Mishelle di Sant’Oliva, di Emma Dante.

mercoledì 12 aprile 2006, di Serena Maiorana

Al teatro Musco di Catania, nell’ambito della rassegna Nuovoteatro è andato in scena dal 28 marzo al 2 aprile Mishelle di Sant’Oliva, di Emma Dante. Con Giorgio Li Bassi e Francesco Guida. Luci di Irene Maccagni. Noi di Girodivite c’eravamo, e ora ve lo raccontiamo.

Emma Dante torna a teatro con un nuovo lavoro. Si chiama Mishelle di Sant’Oliva e racconta di una donna bellissima, con la pelle liscia quanto la seta. Lei, Mishelle, la prima ballerina dell’Olympia di Parigi, con quello sguardo che quando ti guardava ti faceva sentire piccolo piccolo.

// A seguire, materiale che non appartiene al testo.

(* ===== verification/Memory.v ===== *)
(** * ShardedMemory (core/store/sharded_memory.go, core/store/expiry.go)

    The in-process backend: the keyspace split over a power-of-two number of
    shards, the reserved [block:] namespace and the posture votes in one
    central struct, lazy expiry on access, the janitor sweep, the multi-key
    commits and the scans.  The second half proves that it keeps the contract
    of [Store.StoreLaws] whatever the interleaving of clock readings. *)

From S2P Require Export Store.

(** ** State *)
Record postureVote := mk_vote { pv_level : Z; pv_expires : option Z }.

Record ShardedMemory := mk_sm {
  sm_shards : list (gmap gostring entry);
  sm_mask : Z;
  sm_central : gmap gostring entry;          (* central.m *)
  sm_activeBlocks : gset gostring;           (* central.activeBlocks *)
  sm_postureVotes : gmap gostring postureVote;
  sm_closed : bool                           (* the closed [done] channel *)
}.

Definition with_shards (l : list (gmap gostring entry)) (s : ShardedMemory) : ShardedMemory :=
  mk_sm l (sm_mask s) (sm_central s) (sm_activeBlocks s) (sm_postureVotes s) (sm_closed s).
Definition with_central (m : gmap gostring entry) (a : gset gostring) (s : ShardedMemory) : ShardedMemory :=
  mk_sm (sm_shards s) (sm_mask s) m a (sm_postureVotes s) (sm_closed s).
Definition with_votes (v : gmap gostring postureVote) (s : ShardedMemory) : ShardedMemory :=
  mk_sm (sm_shards s) (sm_mask s) (sm_central s) (sm_activeBlocks s) v (sm_closed s).

Definition defaultShards : Z := 256.

(** The shift loop of [nextPow2]; 63 doublings reach every [n <= 2^62]. *)
Fixpoint pow2_loop (fuel : nat) (p n : Z) : Z :=
  match fuel with
  | O => p
  | S f => if p <? n then pow2_loop f (wrap64 (p * 2)) n else p
  end.

Definition nextPow2 (n : Z) : Z := pow2_loop 63 1 (if n <=? 0 then defaultShards else n).

Definition NewShardedMemory (shards : Z) : ShardedMemory :=
  let n := nextPow2 shards in
  mk_sm (replicate (Z.to_nat n) ∅) (wrapu32 (n - 1)) ∅ ∅ ∅ false.

Definition NewMemory : ShardedMemory := NewShardedMemory 0.

(** FNV-1a over the key bytes, in 32-bit arithmetic. *)
Definition offset32 : Z := 2166136261.
Definition prime32 : Z := 16777619.
Definition fnv1a32 (s : gostring) : Z :=
  foldl (fun h c => wrapu32 (Z.lxor h (byteZ c) * prime32)) offset32 s.

Definition shard_index (s : ShardedMemory) (key : gostring) : nat :=
  Z.to_nat (Z.land (fnv1a32 key) (sm_mask s)).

Te la immagini meravigliosa e leggera Mishelle, mentre te ne stai sprofondato nella tua poltrona a teatro, e quasi ti aspetteresti di vederla sul palco. Ma lei non arriva. Al suo posto solo due uomini che, per come te la immaginavi tu Mishelle, di lei sembrano l’antitesi. Triste e ricurvo uno, rozzo e pesante l’altro. Ad accomunarli la stessa attesa, sempre di lei, di Mishelle, moglie del primo, madre del secondo. Lei che ormai da anni è andata via, lasciandoli insieme eppure soli nello sgomento del non ritorno.

Gaetano (il padre) è immobile, cuore duro e testa china. Non riesce a guardare Salvatore (il figlio), che intanto lo chiama, scherza, danza e si agghinda. E mentre vedi svolgersi l’attesa di Mishelle, sul palco si alternano, come in un cerchio sempre più stretto, momenti di macabra angoscia a momenti di gioia, seppure cupa.

Accade piano piano (ed è così che Emma Dante ci ha abituati) che sul palco la situazione precipiti, fino ad un ultima vibrante danza, e fino ad un ultimo casto bacio dal sapore amaro. E solo alla fine scopri che su quel palco si racconta una storia di omosessualità ed incomprensione. Di prostituzione e di lontananza.

E mentre tu te ne stai sprofondato in poltrona a guardare la nuova, pesante, Mishelle agghindata da gran sera, con la sua lingua ibrida che ancora profuma di Palermo, proprio non comprendi come faccia a volte l’amore a farsi ferita aperta, e come abbia fatto Emma Dante a trovare ancora le parole dell’abbandono.